We saw a large, tall, dark, and oddly shaped creature run out from the left side of the overpass and hit the rear quarter panel of the small truck in front of us, causing the truck to fish-tail. Luckily the small pickup did regain control, but it didn’t stop to see what collided with it. If anything, it seemed to speed up as if it got a view of what hit it, and wanted to get the heck out of Dodge.

It looked like a giant dog or wolf. It was bipedal, not on all fours. It was at least 7-7.5 feet tall. It had a kind of mane around its head ( much like a lion’s mane) the hind legs looked like dog legs when they are up on two legs…like the knees are backwards, which seemed more pronounced as it was running across the two-lane highway left to right. The front legs were swinging freely as it ran.
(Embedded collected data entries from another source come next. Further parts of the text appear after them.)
(** * Hourly sales-log aggregation: a model of [aggregate_logs.py]

    The development embeds the Python driver [aggregate_logs.py] and proves
    properties of it, and of [load_data], by which the dashboard of
    [dashboard.py] reads the files that the driver wrote.  The definitions
    come first:

    - [Py]       the Python values the driver works with: exceptions,
                 strings and slices, [str.isdigit], [os.path.join], floats
                 and the [.2f] format, insertion-ordered dictionaries;
    - [Spark]    what the driver sees of PySpark (rows, data frames, the
                 session) and a model of the CSV query that
                 [process_log_file] builds;
    - [Driver]   [get_hour_folders], [process_log_file], [format_datetime]
                 and [main], with the directories and files they act on;
    - [Notions]  the vocabulary of the statements;
    - [Inputs]   small log trees to run [main] on;
    - [Dashboard] [load_data] of [dashboard.py], which reads the files
                 that [main] writes: dates and [datetime.strptime], the
                 choice of the files, with pandas left abstract;
    - [Effects]  the vocabulary of the statements about whole runs.

    The properties follow, one module per function of the driver, then
    the runs as a whole and the dashboard.

    Conventions.  A Python [str] is a [string]: one [ascii] per character,
    read as a code point below 256.  A Python [float] is a binary64
    primitive float.  A Python call that may raise returns a [result]. *)

From Stdlib Require Import ZArith NArith Ascii String List Floats DecimalString.
From Stdlib Require Import Permutation Lia.
From stdpp Require Import gmap strings list.
Lemma same_below_recs (E : env) (fuel : nat) :
  (forall t d md b, post same_below (r_field_for_schema (recs_at E fuel) t d md b)) /\
  (forall t b, post same_below (r_internal_class_schema (recs_at E fuel) t b)) /\
  (forall t b f, post same_below (r_class_schema (recs_at E fuel) t b f)).
Proof.
  induction fuel as [|n [IHf [IHi IHc]]]; simpl.
  - repeat split; intros; intros s; exact I.
  - assert (Hn : forall t b, post same_below (nested_of E (recs_at E n) t b))
      by (intros; now apply same_below_nested).
    assert (Hf : forall t d md b,
               post same_below (_field_for_schema E (recs_at E n) t d md b)).
    { intros. apply post_field_for_schema; sb_side;
        auto using same_below_warn. }
    repeat split; intros.
    + apply Hf.
    + apply same_below_lru. apply post_body; sb_side;
        auto using same_below_warn, same_below_conv, same_below_alloc,
                   same_below_seen.
    + intros s.
      pose proof (class_schema_body_restores E (recs_at E n) t b f None None s IHi) as H.
      unfold post_at.
      destruct (class_schema_body _ _ _ _ _ _ _ s); auto using same_below_stack.
Qed.

(** C10. Every [class_schema] call pushes a fresh context (no class seen
    yet) and pops it on the way out, by a result or by an exception: the
    stack after the call is the stack before it, so no [seen_classes] of a
    failed compilation is left for a later one. *)
Theorem class_schema_restores_stack (E : env) (fuel : nat) (clazz : typ)
    (base_schema : base) (s : state) :
  seen_classes (new_SchemaContext None (e_callers_frame E clazz)) = [] /\
  (forall schema s', class_schema E fuel clazz base_schema s = Ok schema s' ->
                     stack s' = stack s) /\
  (forall e s', class_schema E fuel clazz base_schema s = Raise e s' ->
                stack s' = stack s).
Proof.
  pose proof (class_schema_body_restores E (recs_at E fuel) clazz base_schema
                None None None s (proj1 (proj2 (same_below_recs E fuel)))) as H.
  unfold class_schema. split; [reflexivity|].
  split; intros x s' Hrun; rewrite Hrun in H; exact H.
Qed.

(** ** The decorator and the accessor of generic records *)

Lemma check_decorated_generic_alias (isinstance_type is_generic_alias : typ -> bool)
    (repr : typ -> string) (cls : typ) (s : state) :
  is_generic_alias cls = true ->
  exists msg, _check_decorated_type isinstance_type is_generic_alias repr cls s
              = Raise (TypeError msg) s.
Proof.
  intros H. unfold _check_decorated_type. rewrite H.
  destruct (negb (isinstance_type cls)); eexists; reflexivity.
Qed.

(** Reading the accessor on the class: [__get__] is called with no
    instance, and returns the accessor. Nothing is raised. *)
Lemma class_level_access_does_not_raise :
  LazyGenericSchema_get 0 None (Some (TClass "G")) initial_state = Ok 0 initial_state /\
  ~ (exists msg s,
        LazyGenericSchema_get 0 None (Some (TClass "G")) initial_state
        = Raise (TypeError msg) s).
Proof. split; [reflexivity|]. intros (msg & s & H). discriminate. Qed.

(** C8, amended. Decorating a generic alias is a [TypeError], with
    [add_schema] and with [dataclass]. The accessor stored on a generic
    record raises [TypeError] when it is called, which is what [G.Schema()]
    and [G[A].Schema()] do after reading it on the class (an alias hands the
    attribute lookup to its class), and when it is read on an instance;
    reading it on the class raises nothing and gives the accessor. *)
Theorem generic_schema_accessor_is_type_error
    (isinstance_type is_generic_alias is_generic_type : typ -> bool)
    (repr : typ -> string) (callers_frame : typ -> option nat) (dc : typ -> M typ)
    (cls : typ) (base_schema : base) (frame : option nat) (s : state) :
  is_generic_alias cls = true ->
  (exists msg, add_schema isinstance_type is_generic_alias is_generic_type repr
                 callers_frame cls base_schema frame s = Raise (TypeError msg) s) /\
  (exists msg, dataclass isinstance_type is_generic_alias is_generic_type repr
                 callers_frame dc cls base_schema frame s = Raise (TypeError msg) s) /\
  (forall self owner,
      LazyGenericSchema_get self None (Some owner) s = Ok self s) /\
  (forall self, LazyGenericSchema_call self s = Raise (TypeError generic_alias_message) s) /\
  (forall self owner,
      (accessor <- LazyGenericSchema_get self None (Some owner) ;;
       LazyGenericSchema_call accessor) s
      = Raise (TypeError generic_alias_message) s) /\
  (forall self instance owner,
      LazyGenericSchema_get self (Some instance) owner s
      = Raise (TypeError generic_alias_message) s).
Proof.
  intros H.
  destruct (check_decorated_generic_alias isinstance_type is_generic_alias repr cls s H)
    as [msg Hmsg].
  split; [exists msg; unfold add_schema, bind; now rewrite Hmsg|].
  split; [exists msg; unfold dataclass, bind; now rewrite Hmsg|].
  repeat split.
Qed.
Lemma step_own a s :
  Forall ownPending (inflight s) -> Forall ownPending (inflight (step a s)).
Proof.
  intro Hs. destruct a as [ev| |props|n reply|n reply]; unfold step.
  - apply Forall_app. split; [assumption|apply dispatch_own].
  - apply Forall_app. split; [assumption|]. repeat constructor.
  - apply Forall_app. split; [assumption|apply hydration_own].
  - destruct (nth_error (inflight s) n) as [[url k|url body k]|] eqn:Hn;
      try assumption.
    rewrite (resumeGet_own reply (now s) (nth_own _ Hs Hn)).
    apply Forall_app. split; [apply removeNth_own; assumption|].
    destruct reply; constructor.
  - destruct (nth_error (inflight s) n) as [[url k|url body k]|] eqn:Hn;
      try assumption.
    destruct (resumePost_own (now s) (nth_own _ Hs Hn)) as [captured Hr].
    rewrite Hr.
    apply Forall_app. split; [apply removeNth_own; assumption|].
    destruct reply; constructor.
Qed.

Lemma runAll_own steps s :
  Forall ownPending (inflight s) ->
  Forall ownPending (inflight (runAll steps s)).
Proof.
  revert s. induction steps as [|a steps IH]; intros s Hs; [assumption|].
  cbn. apply IH. apply step_own. assumption.
Qed.

(** A property kept by every allowed step is kept by a whole run. *)
Lemma runAll_keeps (P : Session -> Prop) (allowed : Step -> bool) :
  (forall a s, Forall ownPending (inflight s) -> allowed a = true ->
     P s -> P (step a s)) ->
  forall steps s, Forall ownPending (inflight s) ->
    forallb allowed steps = true -> P s -> P (runAll steps s).
Proof.
  intros Hstep steps. induction steps as [|a steps IH]; intros s Hs Hall HP;
    [assumption|].
  cbn in Hall. apply andb_true_iff in Hall as [Ha Hall].
  cbn. apply IH; [apply step_own; assumption|assumption|].
  apply Hstep; assumption.
Qed.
The face was definitely canine, much like a collie face….elongated with a snout and nose protruding from the face. The mouth was slightly opened as it ran…and the creature was covered by longish dark hair, but in varying lengths. It had pointy ears that seemed to be more on the top portion of its head rather than on the sides. We watched as it ran off to the right side of the highway and disappear into the small trees and weeds along the road. It seemed to pay us no heed whatsoever, as if it was unconcerned that we were fast approaching it.

‘C’ kept driving, but was silent.

I asked her “Did you just see….?”

She replied, “Yes, I did.”

I said, ‘OK.’

We drove the next ten minutes in silence until we got to my driveway.

We went into my house and I made us some tea. We sat and discussed what we had seen. I am not sure if it was a relief to have the other confirm what was seen, but we agreed on all aspects that I have described.

I was concerned about her trip back to her house, as she naturally was… so we decided she would call me from her cellphone and we would talk as she drove so if anything happened I would know as it happened, and she gave me frequent location updates as she drove. Thankfully she made it home without incident.

Our encounter was brief, but it was fully illuminated, affording us a good profile view of the creature. We have always heard the stories, but normally from someone who knew someone who knew someone that saw something. Now, I can honestly say, WE saw something, and it wasn’t a man in a costume, nor a large dog nor wolf… it was a dogman. I can still see it clearly in my mind’s eye like it happened just last week.

Thank you for replying back, it was nice to see an actual email from someone…

I am fine with you sharing my encounter. I am also fine if you want to share my name…  I retired from law enforcement 2 years ago, so I am not worried about the backlash anymore.”

 

There are a couple of aspects to this sighting that make it quite remarkable. There is the “mane” or thick hedge of fur around its neck and back. This feature is not found on all upright canines but does get mentioned from time to time and is something that shows up in wolf populations as well.

The real shock factor of this sighting, however, is that the creature actually bashed into the truck just ahead of the two women, nearly sending it veering off the road. It seems odd that something with such obvious power and control of movement would hit the truck accidentally. From listening to Laura’s description of its trajectory, the move seems purposeful to me. My mind then goes toward what might happen if such a vehicle left the pavement, which Laura described as icy in patches, and rolled or was otherwise damaged. Would the creature have stayed on site to check out the truck’s occupants?

 

We will never know, of course, but since we truly don’t know yet how these creatures view humans and what their true intent may be, it’s not unreasonable to ask these questions. In the meantime, I’m thankful that both Laura and her friend made it home safely.